Search code examples
c++sortingpointerspass-by-referencebubble-sort

What is wrong with this implementation of bubble sort using linked lists?


So this is the thing, I need to implement the bubble sort algorithm on linked lists. Yes, I saw many answers written in Stack Overflow that addresses this question. Almost all of them are implemented using pointers-to-pointers. Here, I tried to implement this using a referenced pointer rather than double pointers. I've spent more than a day to figure out what's wrong with my code.

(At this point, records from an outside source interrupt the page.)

(** * Content similarity engine of the movie recommender

    A shallow embedding of [backend/recommender.py] (class
    [MovieRecommender]), of the tables and methods of
    [backend/database.py] and of the handlers of [backend/app.py]
    that bring the two together, with the properties of their
    operations.

    Modelling conventions.
    - Python [int] is [Z]; Python [float] is an exact rational [Q]
      (no rounding error, no NaN unless a column is optional);
      [round(x, 2)] is rounding half to even at two decimals.
    - A DataFrame is the list of its rows in frame order; a missing
      cell (NaN) of a column that can have one is [None].
    - [cosine_sim] is the precomputed matrix; how scikit-learn obtains
      it from the soups is not part of the model.
    - [sorted], [list.sort] and [nlargest] are modelled by one stable
      sort: equal keys keep their input order. For [sorted] and
      [list.sort] this is Python's guarantee; for [nlargest] it is
      the documented order ([keep='first']). [sort_values] sorts with
      numpy's quicksort, which is not stable: where it leaves equal
      cells is a parameter of the model.
    - A string is the sequence of its characters, one [ascii] each
      (code points below 256). The regular-expression search of
      [str.contains] is written out for ASCII patterns of ordinary
      characters and dots on ASCII strings, where case folding is
      the ASCII one; on every other pattern or string it is the
      library's, a parameter of the model.
    - A label of [indices] that occurs once is looked up to a
      position; a label that occurs several times is looked up to a
      sub-Series, on which [get_recommendations] answers [None] and
      the similarity lookup of [hybrid_recommendations] raises (this
      is what numpy does on the square matrix of an engine with at
      least two rows).
    - [json.loads], [int], [float] of an [int], [pd.to_numeric],
      SHA-256 and the poster lookup are taken as given functions; the
      clock, the salt and the random draw are arguments.
    - A table of the database is the list of its rows in insertion
      order, with the columns the methods use; the database is
      SQLite, which holds integers of 64 bits.

    The file has three parts: the program (the pure functions, the
    same methods as procedures on a heap of objects, the metadata
    parsers, the user database and the routes), the vocabulary and
    the example data the properties are stated with, and the
    properties. *)

From Stdlib Require Import ZArith QArith Qround Qminmax Lia Lqa Ascii String.
From stdpp Require Import base list sorting strings gmap.
(** [router.prefix(prefix)]. *)
Definition prefix `{PathToRegExp} (rid : RouterId) (pre : string) (h : t)
    : Outcome unit :=
  let pre' := strip_trailing_slash pre in
  match routers h !! rid with
  | Some r =>
      for_each (setPrefix pre') (stack r)
        (with_routers (<[rid := set_prefix pre' r]> (routers h)) h)
  | None => Thrown dangling
  end.

(** An element of [middlewares] in [use]: the dispatch function of a
    router ([m.router] is that router), any other value that has
    properties, or [undefined] / [null]. *)
Inductive UseArg :=
| Mounted (child : RouterId)
| Plain (m : MwArg)
| Nullish.

(** [typeof m === 'function']. *)
Definition is_function (m : UseArg) : bool :=
  match m with
  | Mounted _ => true
  | Plain (ArgFunction _) | Plain (ArgGenerator _) => true
  | Plain (ArgOther _) => false
  | Nullish => false
  end.

(** The body of [for (const nestedLayer of m.router.stack)]. *)
Definition mount_layer `{PathToRegExp} (rid : RouterId) (path : string)
    (a : Addr) (h : t) : Outcome unit :=
  match (if negb (String.eqb path "") then setPrefix path a h else Done tt h) with
  | Done _ h1 =>
      match routers h1 !! rid with
      | Some r =>
          match (if truthy (RouterOptions.prefix (opts r))
                 then setPrefix (default "" (RouterOptions.prefix (opts r))) a h1
                 else Done tt h1) with
          | Done _ h2 => Done tt (with_routers (<[rid := push a r]> (routers h2)) h2)
          | Thrown e => Thrown e
          | SelfMount => SelfMount
          end
      | None => Thrown dangling
      end
  | Thrown e => Thrown e
  | SelfMount => SelfMount
  end.

(** The options [use] registers a plain middleware with. *)
Definition use_options (hasPath : bool) : Router.RegisterOptions :=
  {| Router.reg_name := None; Router.reg_prefix := None;
     Router.reg_sensitive := None; Router.reg_strict := None;
     Router.reg_ignoreCaptures := Some (negb hasPath);
     Router.reg_end := Some false |}.

(** The body of [for (const m of middlewares)] in [use]. *)
Definition use_one `{PathToRegExp} (rid : RouterId) (path : string)
    (hasPath : bool) (m : UseArg) (h : t) : Outcome unit :=
  match m with
  | Nullish =>
      Thrown (TypeError "Cannot read properties of undefined (reading 'router')")
  | Mounted cid =>
      match routers h !! cid with
      | Some child =>
          if bool_decide (cid = rid) && negb (bool_decide (stack child = []))
          then SelfMount
          else
            match for_each (mount_layer rid path) (stack child) h with
            | Done _ h1 =>
                match routers h1 !! rid with
                | Some r =>
                    for_each (fun kv => param cid (fst kv) (snd kv)) (params r) h1
                | None => Thrown dangling
                end
            | Thrown e => Thrown e
            | SelfMount => SelfMount
            end
      | None => Thrown dangling
      end
  | Plain m =>
      match register rid (PString (if String.eqb path "" then "(.*)" else path))
              [] [m] (use_options hasPath) h with
      | Done _ h1 => Done tt h1
      | Thrown e => Thrown e
      | SelfMount => SelfMount
      end
  end.

(** The first argument of [use]: an array whose first element is a
    string, a string, or anything else. *)
Inductive UseFirst :=
| FirstPaths (first : string) (others : list string)
| FirstPath (p : string)
| FirstArg (m : UseArg).

(** [use] once the array of paths is dealt with. *)
Definition use_at `{PathToRegExp} (rid : RouterId) (path : string)
    (hasPath : bool) (middlewares : list UseArg) (h : t) : Outcome unit :=
  for_each (use_one rid path hasPath) middlewares h.

(** [use(pathOrMiddleware, ...middlewares)].  A first argument that is
    neither a string nor a function is dropped. *)
Definition use `{PathToRegExp} (rid : RouterId) (pathOrMiddleware : UseFirst)
    (middlewares : list UseArg) (h : t) : Outcome unit :=
  match pathOrMiddleware with
  | FirstPaths p ps =>
      for_each (fun path => use_at rid path true middlewares) (p :: ps) h
  | FirstPath p => use_at rid p true middlewares h
  | FirstArg m =>
      use_at rid "" false (if is_function m then m :: middlewares else middlewares) h
  end.


(** Every reference of every router names a Layer object. *)
Definition well_formed (h : t) : Prop :=
  ∀ rid r a, routers h !! rid = Some r → a ∈ stack r → is_Some (layers h !! a).

(** Nothing is taken away between two stores: the routers are the same
    in number and each stack has grown at its end only, with the router's
    implemented methods as they were; every layer is still there, with its
    name, its methods and its options. *)
Definition keeps (h h' : t) : Prop :=
  length (routers h') = length (routers h)
  ∧ (∀ rid r, routers h !! rid = Some r →
       ∃ r', routers h' !! rid = Some r'
             ∧ stack r `prefix_of` stack r'
             ∧ methods r' = methods r)
  ∧ (∀ a l, layers h !! a = Some l →
       ∃ l', layers h' !! a = Some l'
             ∧ Layer.name l' = Layer.name l
             ∧ Layer.methods l' = Layer.methods l
             ∧ Layer.opts l' = Layer.opts l).

(** The same, as a test. *)
Definition references_valid (h : t) : bool :=
  forallb (fun r => forallb (fun a => (a <? length (layers h))%nat) (stack r))
    (routers h).

End Store.

(** ** Words for what the operations build *)

Module Shape.

(** An argument the Layer constructor accepts as middleware. *)
Definition plain_function (a : MwArg) : bool :=
  match a with
  | ArgFunction _ => true
  | _ => false
  end.

(** The function objects among the arguments. *)
Definition functions (args : list MwArg) : list Middleware :=
  omap (fun a => match a with ArgFunction m => Some m | _ => None end) args.

(** The complaint of the constructor about an argument. *)
Definition complaint (a : MwArg) : string :=
  match a with
  | ArgOther ty => ": `middleware` must be a function, not `" +:+ ty +:+ "`"
  | _ => ": Please use async function instead of generator function"
  end.

(** A pattern with a prefix in front; an empty pattern stays empty. *)
Definition prefixed (pre : string) (p : PathSpec) : PathSpec :=
  if path_truthy p then PString (pre +:+ path_to_string p) else p.

(** How many of the method names read GET once in upper case. *)
Definition gets (ms : list string) : nat :=
  length (filter (fun m => toUpperCase m = "GET") ms).

(** The prefix a router passes to its layers: none when it is unset or
    empty. *)
Definition router_prefix (o : RouterOptions.t) : string :=
  if truthy (RouterOptions.prefix o) then default "" (RouterOptions.prefix o)
  else "".


#[global] Instance piece_eq_dec : EqDecision Text.Piece.
Proof. solve_decision. Defined.

(** The key is the name of a placeholder of the pattern, as
    [EggRouter.url] looks for them. *)
Definition is_placeholder (pattern : string) (key : string) : Prop :=
  Text.PName key ∈ Text.scan Text.is_ident_start None pattern.

#[global] Instance is_placeholder_dec (pattern key : string) :
  Decision (is_placeholder pattern key).
Proof. unfold is_placeholder. apply _. Defined.



(** The names of the named tokens of a parsed template, in order. *)
Definition token_names (tokens : list Text.Piece) : list string :=
  omap (fun tok => match tok with
                   | Text.PName n => Some n
                   | Text.PChar _ => None
                   end) tokens.

(** What mounting does to one layer: the mount path in front, when there
    is one, then the prefix of the router mounted on, when it has one. *)
Definition mounted `{PathToRegExp} (path : string) (o : RouterOptions.t)
    (l : Layer.t) : Exn + Layer.t :=
  match (if negb (String.eqb path "") then Layer.setPrefix path l else inr l) with
  | inl e => inl e
  | inr l1 =>
      if truthy (RouterOptions.prefix o)
      then Layer.setPrefix (default "" (RouterOptions.prefix o)) l1
      else inr l1
  end.

(** The pattern of a mounted layer. *)
Definition mounted_path (path : string) (o : RouterOptions.t) (p : PathSpec)
    : PathSpec :=
  let p1 := if negb (String.eqb path "") then prefixed path p else p in
  if truthy (RouterOptions.prefix o)
  then prefixed (default "" (RouterOptions.prefix o)) p1
  else p1.

(** A router object with other layers on its stack. *)
Definition with_stack (st : list Store.Addr) (r : Store.RouterObj)
    : Store.RouterObj :=
  {| Store.opts := Store.opts r; Store.methods := Store.methods r;
     Store.stack := st; Store.params := Store.params r |}.

(** The table of parameter handlers after [param] was called for each
    entry in turn. *)
Definition declared (regs ps : list (string * FnId)) : list (string * FnId) :=
  fold_left (fun ps kv => Router.set_param ps (fst kv) (snd kv)) regs ps.

End Shape.

(** ** class EggRouter: [register] and [resources] (src/EggRouter.ts) *)

(** [inflection.singularize] and [inflection.pluralize] of the
    [inflection] package: external, taken as given. *)
Class Inflection := {
  singularize : string -> string;
  pluralize : string -> string
}.

Module Egg.

(** What is found under [app.controller]: functions, and objects holding
    more of the same.  (The keys looked up are not the built-in
    properties of function objects.) *)
Inductive Node :=
| NFunction (m : Middleware)
| NGenerator (m : Middleware)
| NObject (props : list (string * Node)).

(** An element of the [middleware] array: a controller name, a function
    or controller object, or any other value, of which the code looks at
    the type and the truthiness. *)
Inductive Arg :=
| AString (s : string)
| ANode (n : Node)
| AOther (type_of : string) (truthy : bool).

(** [obj[key]] on the own properties; [None] is [undefined]. *)
Fixpoint lookup (props : list (string * Node)) (key : string) : option Node :=
  match props with
  | [] => None
  | (k, v) :: rest => if String.eqb k key then Some v else lookup rest key
  end.

Definition get (n : Node) (key : string) : option Node :=
  match n with
  | NObject props => lookup props key
  | _ => None
  end.

(** [s.split('.')]. *)
Fixpoint split_dots (cur : string) (s : string) : list string :=
  match s with
  | EmptyString => [cur]
  | String c r =>
      if Ascii.eqb c "."%char then cur :: split_dots "" r
      else split_dots (cur +:+ String c "") r
  end.

(** [actions.forEach(key => { obj = obj[key]; if (!obj) throw ... })]. *)
Fixpoint walk (controller : string) (obj : Node) (actions : list string)
    : Exn + Node :=
  match actions with
  | [] => inr obj
  | key :: rest =>
      match get obj key with
      | Some next => walk controller next rest
      | None => inl (PlainError ("app.controller." +:+ controller +:+ " not exists"))
      end
  end.
(** * Z-score mean reversion: the signal engine and the position logic

    A shallow embedding of [project.py]: the strategy class
    [ZScoreMeanReversion] (its [init] and [next]), the helper [SMA] and the
    orchestration [run_backtest], together with as much of the rolling-window
    and backtesting libraries as the strategy observes.

    Numbers.  The program computes on IEEE floats.  They are modelled by
    rationals extended with the three special values the program can meet:
    [NaN] (a window that is not full, or [0/0]) and the two infinities (a
    non-zero number divided by zero).  Rounding is not modelled: the rolling
    mean and standard deviation of [init] are written with exact sums, and
    the square root is a parameter.  What is proved of the decision logic
    therefore does not rest on the exact value of an indicator: the theorems
    on the z-score line take the two indicator arrays as they come, whatever
    the library computed for them. *)

From Stdlib Require Import List Bool Arith ZArith QArith Qabs Lia Lqa.
From Stdlib Require Import Setoid Morphisms RelationClasses.
Import ListNotations.

Local Open Scope Q_scope.

(** ** Extended rationals standing for floats *)

Module Float.

Inductive fval : Type :=
  | NaN
  | NInf
  | Fin (q : Q)
  | PInf.

Definition is_nan (x : fval) : bool :=
  match x with NaN => true | _ => false end.

(** Sign of a rational as [Lt], [Eq] or [Gt] with respect to zero. *)
Definition Qsign (q : Q) : comparison := q ?= 0.

(** [x <= y] on floats: false as soon as one operand is [NaN]. *)
Definition fle (x y : fval) : bool :=
  match x, y with
  | NaN, _ | _, NaN => false
  | NInf, _ => true
  | _, PInf => true
  | Fin a, Fin b => Qle_bool a b
  | Fin _, NInf => false
  | PInf, _ => false
  end.

(** [x >= y] on floats, that is [y <= x]; false on [NaN] as well. *)
Definition fge (x y : fval) : bool := fle y x.

Definition fneg (x : fval) : fval :=
  match x with
  | NaN => NaN
  | NInf => PInf
  | Fin q => Fin (- q)
  | PInf => NInf
  end.

Definition fadd (x y : fval) : fval :=
  match x, y with
  | NaN, _ | _, NaN => NaN
  | PInf, NInf | NInf, PInf => NaN
  | PInf, _ | _, PInf => PInf
  | NInf, _ | _, NInf => NInf
  | Fin a, Fin b => Fin (a + b)
  end.

Definition fsub (x y : fval) : fval := fadd x (fneg y).

Definition fmul (x y : fval) : fval :=
  match x, y with
  | NaN, _ | _, NaN => NaN
  | Fin a, Fin b => Fin (a * b)
  | Fin a, PInf | PInf, Fin a =>
      match Qsign a with Eq => NaN | Gt => PInf | Lt => NInf end
  | Fin a, NInf | NInf, Fin a =>
      match Qsign a with Eq => NaN | Gt => NInf | Lt => PInf end
  | PInf, PInf | NInf, NInf => PInf
  | PInf, NInf | NInf, PInf => NInf
  end.

(** Division.  A finite number over zero is [NaN] when the numerator is zero
    and an infinity of the numerator's sign otherwise.  Divisors here are
    standard deviations, so a zero divisor is a positive zero. *)
Definition fdiv (x y : fval) : fval :=
  match x, y with
  | NaN, _ | _, NaN => NaN
  | Fin a, Fin b =>
      match Qsign b with
      | Eq => match Qsign a with Eq => NaN | Gt => PInf | Lt => NInf end
      | _ => Fin (a / b)
      end
  | Fin _, (PInf | NInf) => Fin 0
  | (PInf | NInf), (PInf | NInf) => NaN
  | PInf, Fin b => match Qsign b with Lt => NInf | _ => PInf end
  | NInf, Fin b => match Qsign b with Lt => PInf | _ => NInf end
  end.

End Float.
Export Float.

(** ** Strategy parameters (class attributes of [ZScoreMeanReversion])

    [lookback] is a window length, a natural number: the rolling-window
    library refuses a negative window by itself.  The thresholds are any
    rationals; the class sets 20, 2.0 and 0.5. *)

Record Params : Type := mkParams {
  lookback : nat;
  entry_z : Q;
  exit_z : Q
}.

Definition default_params : Params := mkParams 20 2 (1 # 2).

(** ** The broker as the strategy sees it

    The library keeps the list of open trades; [position] is their net size.
    Only the sign of a trade matters to the strategy, so a trade is modelled
    by its side and counts for one unit. *)

Inductive Side : Type := LongSide | ShortSide.
(** * wow.export.UE5: face culling, R16 heightmaps and the map tile export

    A shallow embedding of
      - [FaceCuller.cullBackFaces]                     (class FaceCuller),
      - [R16Writer.setHeightDataFromChunks], [write]   (3D/writers/R16Writer),
      - [collectGameObjects], [exportSelectedMap]      (src/js/ui/tab-maps.js),
      - [loadMap], [loadMapTile], [parseMapEntry], [exportSelectedMapWMO] and
        the two event handlers                         (src/js/ui/tab-maps.js),
    the properties of them that the specification states, and further
    properties that the code shows.

    JavaScript numbers are IEEE 754 binary64 values: they are modelled by
    Rocq's primitive floats, whose operations are the same correctly rounded
    binary64 operations.  Array lengths and array indices are modelled by
    [nat]; [undefined] read from an array is [None]. *)

From Stdlib Require Import ZArith List Lia ZifyNat Floats Bool String Ascii DecimalString.
From stdpp Require Import base list gmap.
Import ListNotations.

Set Warnings "-inexact-float".
Open Scope nat_scope.

(** ** FaceCuller *)

Module FaceCuller.

(** An element read from the index array: [None] is JavaScript's
    [undefined], which is what [triangleIndices[i + 1]] yields past the end
    of an array whose length is not a multiple of three. *)
Definition jsidx := option nat.

Definition vec3 : Type := float * float * float.

(** [i * 3 + 2 >= vertices.length]; with [i] undefined the left side is NaN
    and the comparison is false. *)
Definition outOfBounds (i : jsidx) (len : nat) : bool :=
  match i with
  | Some n => len <=? n * 3 + 2
  | None => false
  end.

(** [vertices[k]] used as an operand of a subtraction: a missing element is
    [undefined], which arithmetic turns into NaN. *)
Definition coord (vertices : list float) (k : option nat) : float :=
  match k with
  | Some k => nth k vertices nan
  | None => nan
  end.

(** [[vertices[i * 3], vertices[i * 3 + 1], vertices[i * 3 + 2]]] *)
Definition vertexAt (vertices : list float) (i : jsidx) : vec3 :=
  (coord vertices (option_map (fun n => n * 3) i),
   coord vertices (option_map (fun n => n * 3 + 1) i),
   coord vertices (option_map (fun n => n * 3 + 2) i)).

(** The comparator [(a, b) => a - b] of [Array.prototype.sort]; [undefined]
    elements are moved to the end without calling the comparator. *)
Definition idx_leb (a b : jsidx) : bool :=
  match a, b with
  | Some x, Some y => x <=? y
  | _, None => true
  | None, Some _ => false
  end.

Fixpoint insertSorted (a : jsidx) (l : list jsidx) : list jsidx :=
  match l with
  | [] => [a]
  | b :: l' => if idx_leb a b then a :: l else b :: insertSorted a l'
  end.

(** [[i0, i1, i2].sort((a, b) => a - b)] *)
Definition sortedIndices (i0 i1 i2 : jsidx) : list jsidx :=
  insertSorted i0 (insertSorted i1 (insertSorted i2 [])).

(** [String(x)] for an array element in [join]: decimal digits for a
    number, the empty string for [undefined]. *)
Definition idxToString (i : jsidx) : string :=
  match i with
  | Some n => NilEmpty.string_of_uint (Nat.to_uint n)
  | None => EmptyString
  end.

(** [sortedIndices.join('-')] *)
Definition triangleKey (i0 i1 i2 : jsidx) : string :=
  String.concat "-" (map idxToString (sortedIndices i0 i1 i2)).

(** The object stored in [triangleMap]. *)
Record entry : Type := Entry {
  indices : jsidx * jsidx * jsidx;
  normal : vec3
}.

(** A JavaScript [Map] iterates in the order in which its keys were first
    inserted, and [set] on a key that is present keeps the key's place:
    an association list with in-place replacement. *)
Definition tmap : Type := list (string * entry).

Fixpoint mapGet (k : string) (m : tmap) : option entry :=
  match m with
  | [] => None
  | (k', e) :: m' => if String.eqb k k' then Some e else mapGet k m'
  end.

Fixpoint mapSet (k : string) (e : entry) (m : tmap) : tmap :=
  match m with
  | [] => [(k, e)]
  | (k', e') :: m' =>
      if String.eqb k k' then (k, e) :: m' else (k', e') :: mapSet k e m'
  end.

Definition mapValues (m : tmap) : list entry := map snd m.

(** The two locals the loop mutates. *)
Record state : Type := State {
  culledIndices : list jsidx;
  triangleMap : tmap
}.

Definition push3 (st : state) (i0 i1 i2 : jsidx) : state :=
  State (culledIndices st ++ [i0; i1; i2]) (triangleMap st).

Definition setEntry (st : state) (k : string) (e : entry) : state :=
  State (culledIndices st) (mapSet k e (triangleMap st)).

(** The cross product of the two edges from vertex 0, not yet normalised. *)
Definition rawNormal (vertices : list float) (i0 i1 i2 : jsidx) : vec3 :=
  let '(v0x, v0y, v0z) := vertexAt vertices i0 in
  let '(v1x, v1y, v1z) := vertexAt vertices i1 in
  let '(v2x, v2y, v2z) := vertexAt vertices i2 in
  let '(e1x, e1y, e1z) := (v1x - v0x, v1y - v0y, v1z - v0z)%float in
  let '(e2x, e2y, e2z) := (v2x - v0x, v2y - v0y, v2z - v0z)%float in
  (e1y * e2z - e1z * e2y, e1z * e2x - e1x * e2z, e1x * e2y - e1y * e2x)%float.

Definition normalLength (n : vec3) : float :=
  let '(nx, ny, nz) := n in PrimFloat.sqrt (nx * nx + ny * ny + nz * nz)%float.
(** One turn, by what the network answers. *)
Lemma enrich_spec (i : nat) (game : record) (n : nat) (title : str) :
  get_title game = Ok title ->
  enrich BeautifulSoup requests_get i game n
  = match requests_get i (create_metacritic_url title) request_headers with
    | GetRaises e =>
        if is_RequestException e then Ok (dict_update game na_dict, n) else Raise e
    | Response status_code body =>
        if is_http_error status_code then Ok (dict_update game na_dict, n)
        else info <- parse_game_info (BeautifulSoup body);;
             Ok (dict_update game (info_dict info), S n)
    end.
Proof.
  intros Ht. unfold enrich, is_http_error. rewrite Ht. cbn [bind].
  pose proof (get_soup_cases BeautifulSoup (requests_get i)
                (create_metacritic_url title) request_headers) as Hs.
  destruct (requests_get i (create_metacritic_url title) request_headers)
    as [e|status_code body].
  - destruct (is_RequestException e); rewrite Hs; reflexivity.
  - destruct ((400 <=? status_code) && (status_code <? 600))%Z; rewrite Hs; reflexivity.
Qed.

(** X13: a page that is fetched but has none of the seven regions, such as
    an error page served with a status below 400, counts as scraped: the
    record gets seven nulls, not 'N/A', and the count goes up by one. *)
Theorem page_without_regions_is_counted
        (i : nat) (game : record) (n : nat) (title : str)
        (status_code : Z) (body : str) :
  get_title game = Ok title ->
  requests_get i (create_metacritic_url title) request_headers
  = Response status_code body ->
  is_http_error status_code = false ->
  Forall (fun path => region_text path (BeautifulSoup body) = None) region_paths ->
  enrich BeautifulSoup requests_get i game n
  = Ok (dict_update game (info_dict no_info), S n)
  /\ forall k, In k enrichment_keys ->
               dict_get k (dict_update game (info_dict no_info)) = Some PyNone.
Proof.
  intros Ht Hnet Hsc Hno. split.
  - rewrite (enrich_spec i game n Ht), Hnet, Hsc.
    rewrite (@parse_game_info_no_regions _ Hno). reflexivity.
  - intros k Hk.
    pose proof enrichment_keys_NoDup as Hnd.
    rewrite <- (info_dict_keys no_info) in Hnd.
    rewrite (dict_get_update _ _ _ Hnd).
    rewrite (@dict_get_in k PyNone _ Hnd); [reflexivity|].
    unfold enrichment_keys in Hk. cbn [map In] in Hk. cbn.
    repeat (destruct Hk as [<-|Hk]; [tauto|]). destruct Hk.
Qed.

Lemma enrich_loop_count (catalogue : list record) : forall i n out n',
  enrich_loop BeautifulSoup requests_get i catalogue n = Ok (out, n') ->
  n' = (n + List.length (filter (fun r => negb (marker_row r)) out))%nat.
Proof.
  induction catalogue as [|game rest IH]; intros i n out n'; cbn [enrich_loop].
  - intros [= <- <-]. cbn. lia.
  - destruct (enrich BeautifulSoup requests_get i game n) as [[rec m]|e] eqn:E;
      [|discriminate].
    cbn [bind fst snd].
    destruct (enrich_loop BeautifulSoup requests_get (S i) rest m) as [[out' m']|e] eqn:E';
      [|discriminate].
    cbn [bind fst snd]. intros [= <- <-].
    apply IH in E'. apply enrich_cases in E. cbn [filter].
    destruct E as [[-> ->]|(doc & info & Hp & -> & ->)].
    + rewrite na_row_marker. cbn [negb]. exact E'.
    + rewrite (@info_row_not_marker game doc info Hp). cbn [negb List.length]. lia.
Qed.

Lemma filter_length (A : Type) (f : A -> bool) (l : list A) :
  (List.length (filter f l) <= List.length l)%nat.
Proof.
  induction l as [|x l IH]; cbn [filter List.length]; [lia|].
  destruct (f x); cbn [List.length]; lia.
Qed.

(** X14: the count the run prints is the number of rows that are not all
    'N/A', so it is at most the number of records, and the success rate
    lies between 0 and 1. *)
Theorem count_is_rows_without_marker
        (catalogue out : list record) (st : statistics) :
  scrape_game_info BeautifulSoup requests_get catalogue = Ok (out, st) ->
  total_game_info_scraped st
  = List.length (filter (fun r => negb (marker_row r)) out)
  /\ (total_game_info_scraped st <= List.length catalogue)%nat
  /\ (0 <= scrape_success_rate st)%Q /\ (scrape_success_rate st <= 1)%Q.
Proof.
  intros H.
  pose proof (@scrape_game_info_turns _ _ _ _ _ H) as Hlen.
  apply Forall2_length in Hlen.
  pose proof (@success_rate_is_quotient _ _ _ _ _ H) as [Hpos Hrate].
  assert (Hcount : total_game_info_scraped st
                   = List.length (filter (fun r => negb (marker_row r)) out)).
  { revert H. unfold scrape_game_info.
    destruct (enrich_loop BeautifulSoup requests_get 0 catalogue 0)
      as [[out' n']|e] eqn:E; [|discriminate].
    cbn [bind fst snd]. destruct (true_div _ _); [|discriminate].
    cbn [bind]. intros [= <- <-]. cbn [total_game_info_scraped].
    apply enrich_loop_count in E. exact E. }
  assert (Hle : (total_game_info_scraped st <= List.length catalogue)%nat).
  { rewrite Hcount, Hlen. apply filter_length. }
  split; [exact Hcount|]. split; [exact Hle|].
  rewrite Hrate. unfold Qle. cbn [Qnum Qden].
  assert (Hden : Z.pos (Pos.of_nat (List.length catalogue))
                 = Z.of_nat (List.length catalogue)).
  { rewrite <- positive_nat_Z, Nat2Pos.id by lia. reflexivity. }
  rewrite Hden. split; lia.
Qed.

Lemma turned_has_title (game : record) :
  (exists j m r, enrich BeautifulSoup requests_get j game m = Ok r) ->
  exists s, dict_get (py "title") game = Some (PyStr s).
Proof.
  intros (j & m & r & H). unfold enrich, get_title in H.
  destruct (dict_get (py "title") game) as [[|s|q]|]; try discriminate H.
  eauto.
Qed.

My implementation of the bubble-sort and swap functions are as follows:

struct node
{
    int data;
    node* next;
    node(int x)
    {
        data = x;
        next = NULL;
    }
};
node* swap(node *a, node *b){
    node* temp = b->next;
    b->next = a;
    a->next = temp;
    return b;
}
void bubbleSort(node*& head) {
    node* ptr = head;
    node* last = NULL;
    int swapped;
    do
    {
        swapped = 0;
        ptr = head;

        while (ptr->next != last)
        {
            if (ptr->data > ptr->next->data)
            {
                if (ptr == head)
                {
                    head = swap(ptr, ptr->next);
                    swapped = 1;
                }

                else{
                    ptr = swap(ptr, ptr->next);
                    swapped = 1;
                }
                
            }

            ptr = ptr->next;
            
        }
        
    } while (swapped);
    
}

The output for the above code (which is wrong) is as follows:

The original list = 
2 -> 1 -> 4 -> 3 -> 6 -> 5 -> 

The Sorted list = 
1 -> 2 -> 4 -> 6 -> 

I know this is some basics for most of you. But please I would be very grateful if you can take some of your time to see what's wrong with this code.

Isn't the fact that I've used referenced pointers fulfill the same things that will be done by double-pointers. For example, this bubble-sort implementation is done using double-pointers?


Solution

  • Swapping is a bit special for lists. Swapping 2 consecutive nodes involves touching 4 nodes, the 2 swapped nodes, and the nodes preceding them. That's why the length of the list output from your sort() was not the same length as its input.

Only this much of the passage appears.